もともとの始まりが材木屋だったこともあり、やっぱり原点は「木が好き」というところにあります。工法や間取りがどう、という前にまず「木材の良さ」をお客様には知っていただきたいんです。
たとえば法隆寺は、1300年も存続しています。それは、ヒノキで建てられているからです。こんなに長持ちする建築物は、世界でも例をみないですよね。そんな素材が国内にあるのに、使わないのはもったいない話です。しかも木材は自然の恵みですので、人工素材と違ってエネルギーゼロで利用できる素材です。こういった木材の良さを、お客様だけでなく住宅業界全体に啓蒙していきたいと思います。

家づくりは、結婚と同じようなもの

お客様にとって、家づくりは一世一代の大仕事です。だからこそ、当社以外のいろんな会社やメーカーさんも見てきてくださいとお話しします。そのうえで、広和木材を選んでいただけたのなら、もちろん私たちは全力でお付き合いさせていただきます。一軒一軒に、全力で向き合っていくことが私たちの姿勢です。 たくさんの工務店や建築会社がある中で、巡り会えることは奇跡だと思うんです。結婚と同じですよね。だからこそ、家のお引き渡しが終わったあとも末長くお付き合いさせていただきます。お客様に感動を覚えていただいてこそ、初めていい仕事をしたと言えると思います。そのために必要なことは、家づくりに携わる全員が一丸となり、プロ意識を持って精一杯の力を出し切ること。そしてそれが出来ていることが、私の誇りです。

紹介受注100%を目指して

昔から掲げている目標が、「紹介受注100%」です。お客様がお客様を呼んでくださるような会社であり続けなければいけないと思いますし、家を建てよう!という時に、あそこの会社はやめた方がいいなんて言われることが絶対に無いように、誰に聞いてもあそこが良いと言っていただけるよう心がけています。
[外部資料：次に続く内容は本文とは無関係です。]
Definition listings {R} (evs : list (event R)) : list string :=
  flat_map (fun ev => match ev with Listing d => [d] | _ => [] end) evs.

(** The files inside their [with] block after some events, given those
    that were before. *)
Fixpoint open_after {R} (opened : list string) (evs : list (event R))
  : list string :=
  match evs with
  | [] => opened
  | Entered path :: evs' => open_after (path :: opened) evs'
  | Exited path :: evs' => open_after (remove string_dec path opened) evs'
  | _ :: evs' => open_after opened evs'
  end.

(** The path of a source. *)
Definition source_path (s : string * string * string) : string :=
  os_path.join (fst (fst s)) [snd s].

(** A run of events that leaves no file open and has opened one file
    per value yielded. *)
Definition settled {R} (evs : list (event R)) : Prop :=
  open_after [] evs = [] /\ length (openings evs) = length (yields_of evs).

(** A run of events in which at most one file is open at any time and
    none at the end, and in which each value is yielded inside the
    [with] block of a file: right after that file was opened, entered
    and read, everything before being settled, and right before the file
    is closed. *)
Definition orderly {R} (evs : list (event R)) : Prop :=
  open_after [] evs = []
  /\ (forall pre post, evs = (pre ++ post)%list ->
       length (open_after [] pre) <= 1)
  /\ (forall pre r post, evs = (pre ++ Yielding r :: post)%list ->
       exists path before post',
         pre = (before ++ [Opening path; Entered path; Reading path])%list
         /\ settled before
         /\ post = Exited path :: post').

(** A traced computation is well behaved when its events are orderly
    and, if it returns, settled. *)
Definition well_behaved {R A} (g : gen (event R) A) : Prop :=
  orderly (fst g) /\ (forall a, snd g = inr a -> settled (fst g)).

(** Forgetting all events of a trace but the yields. *)
Definition erase {R A} (g : gen (event R) A) : gen R A :=
  (yields_of (fst g), snd g).
Fixpoint dict_get {V} (k : string) (d : dict V) : option V :=
  match d with
  | [] => None
  | (k', v) :: d' => if String.eqb k k' then Some v else dict_get k d'
  end.

(** [d[k] = v] *)
Fixpoint dict_set {V} (k : string) (v : V) (d : dict V) : dict V :=
  match d with
  | [] => [(k, v)]
  | (k', v') :: d' =>
      if String.eqb k k' then (k', v) :: d' else (k', v') :: dict_set k v d'
  end.

(** A dict display [{k1: v1, k2: v2, ...}], built left to right. *)
Definition dict_of_items {V} (items : list (string * V)) : dict V :=
  fold_left (fun d kv => dict_set (fst kv) (snd kv) d) items [].

Definition keys {V} (d : dict V) : list string := map fst d.

(** ** urllib.parse.urlencode

    The values of a request parameter mapping are strings and integers. *)

Inductive pval : Type :=
| PStr (s : string)
| PInt (n : Z).

Definition pval_str (v : pval) : string :=
  match v with
  | PStr s => s
  | PInt n => str_of_int n
  end.

(** The bytes [quote] never escapes: letters, digits and [_.-~]. *)
Definition always_safe (n : Z) : bool :=
  ((65 <=? n) && (n <=? 90)) || ((97 <=? n) && (n <=? 122))
  || ((48 <=? n) && (n <=? 57))
  || (n =? 95) || (n =? 46) || (n =? 45) || (n =? 126).

Definition upper_hex_digit (z : Z) : ascii :=
  chr (if z <? 10 then 48 + z else 55 + z).

Definition quote_byte (b : byte) : string :=
  let n := byte_to_Z b in
  if always_safe n then String (chr n) EmptyString
  else if n =? 32 then "+"
  else String "%" (String (upper_hex_digit (n / 16))
                     (String (upper_hex_digit (n mod 16)) EmptyString)).

(** [quote_plus(s)] with the default [safe=''], UTF-8 encoding. *)
Definition quote_plus (s : string) : string :=
  String.concat "" (map quote_byte (encode_utf8 s)).

Definition urlencode_item (kv : string * pval) : string :=
  (quote_plus (fst kv) ++ "=" ++ quote_plus (pval_str (snd kv)))%string.

(** [urllib.parse.urlencode(params)] *)
Definition urlencode (params : dict pval) : string :=
  String.concat "&" (map urlencode_item params).

(** ** Floating point: [float] is IEEE 754 binary64 *)

Definition prec : Z := 53.
Definition emax : Z := 1024.

Definition float : Type := spec_float.

(** [float(n)] for an [int]. *)
Definition float_of_int (n : Z) : float := binary_normalize prec emax n 0 false.

(** [x * n] with [x] a float and [n] an int. *)
Definition float_mul_int (x : float) (n : Z) : float :=
  SFmul prec emax x (float_of_int n).

(** [int(x)]: truncation towards zero; raises on NaN and infinities. *)
Definition int_of_float (x : float) : result Z :=
  match x with
  | S754_zero _ => Ok 0
  | S754_finite s m e =>
      let a := if 0 <=? e then Z.pos m * 2 ^ e else Z.pos m / 2 ^ (- e) in
      Ok (if s then - a else a)
  | S754_infinity _ => Raised OverflowError
  | S754_nan => Raised ValueError
  end.

(** [x == n] for a float [x] and an int [n]: Python compares the exact
    values. *)
Definition float_eq_int (x : float) (n : Z) : bool :=
  match x with
  | S754_zero _ => n =? 0
  | S754_finite s m e =>
      let v := if s then - Z.pos m else Z.pos m in
      if 0 <=? e then v * 2 ^ e =? n else v =? n * 2 ^ (- e)
  | _ => false
  end.

(** ** Values decoded from the feed and from configuration files

    What a JSON document decodes to: [None], booleans, integers, floats,
    strings, lists and dictionaries with string keys. *)

Inductive json : Type :=
| JNull
| JBool (b : bool)
| JInt (n : Z)
| JFloat (x : float)
| JStr (s : string)
| JList (l : list json)
| JDict (d : list (string * json)).

(** [v.get(k)]: only a dictionary has the method; a key that is absent
    gives [None]. *)
Definition py_get (v : json) (k : string) : result json :=
  match v with
  | JDict d => Ok (match dict_get k d with Some x => x | None => JNull end)
  | _ => Raised AttributeError
  end.

(** [v == s] for a string literal [s]. *)
Definition eq_str (v : json) (s : string) : bool :=
  match v with
  | JStr s' => String.eqb s' s
  | _ => false
  end.

(** [v == n] for an integer literal [n]; [True] and [False] are the
    integers 1 and 0. *)
Definition eq_int (v : json) (n : Z) : bool :=
  match v with
  | JInt m => m =? n
  | JBool b => (if b then 1 else 0) =? n
  | JFloat x => float_eq_int x n
  | _ => false
  end.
20年ほど前の話ですが、ある歯医者様の別荘をこの近くに建てさせていただいたことがあります。それがきっかけでずっとお付き合いが続き、三重県にあるクリニックの補修、ご子息兄弟の2軒の家、そして開業される小児歯科まで建てさせていただきました。こうした長いお付き合いが多いのも、私たちの自慢の一つです。
ご家族みんなに喜んでいただける家づくりを考えると、どうしても熱くなってしまう性分なんです。おかげ様で中津川だけでなく、小牧にも支店を出させていただいて愛知県内で家づくりをさせていただくことも多くなりました。これからも原点をしっかり大切にして、お客様と共に成長し続けたいですね。

広和は棟梁制度を守っています

大工さんが、なりたい職業1位だった時代がありました。法被を着こなし、カンナを操る姿は格好よかったものです。しかし今は足場に囲まれ、中でどんな人がどんな仕事をしているのかもよく分かりません。寂しい話ですが、家電屋さんでも家を注文できてしまいます。
そんな時代ですが、広和では信頼できる職人さんが家を建てています。素材のことをきちんと理解した大工さんが、責任をもって仕上げます。棟梁の目に適わない木材があれば、それが使われることもありません。万が一現場監督がいない場合でも、家づくりを熟知している大工さんなら滞ることなく現場は進みます。お施主様のことを一番に考えた家づくりを、協力業者さんも含めた全員で大事にしています。

最後は「人」だと思うんです

私たちの企業理念は、「広和に関わる全ての人が幸せになること」です。先日うちの女子社員が、営業担当したお客様からお褒めの言葉をいただきました。挨拶も良いし、すごく頑張ってると。そんな話を聞くと、私は非常に嬉しく思います。自分のこと以外を褒められるのが、一番好きですね。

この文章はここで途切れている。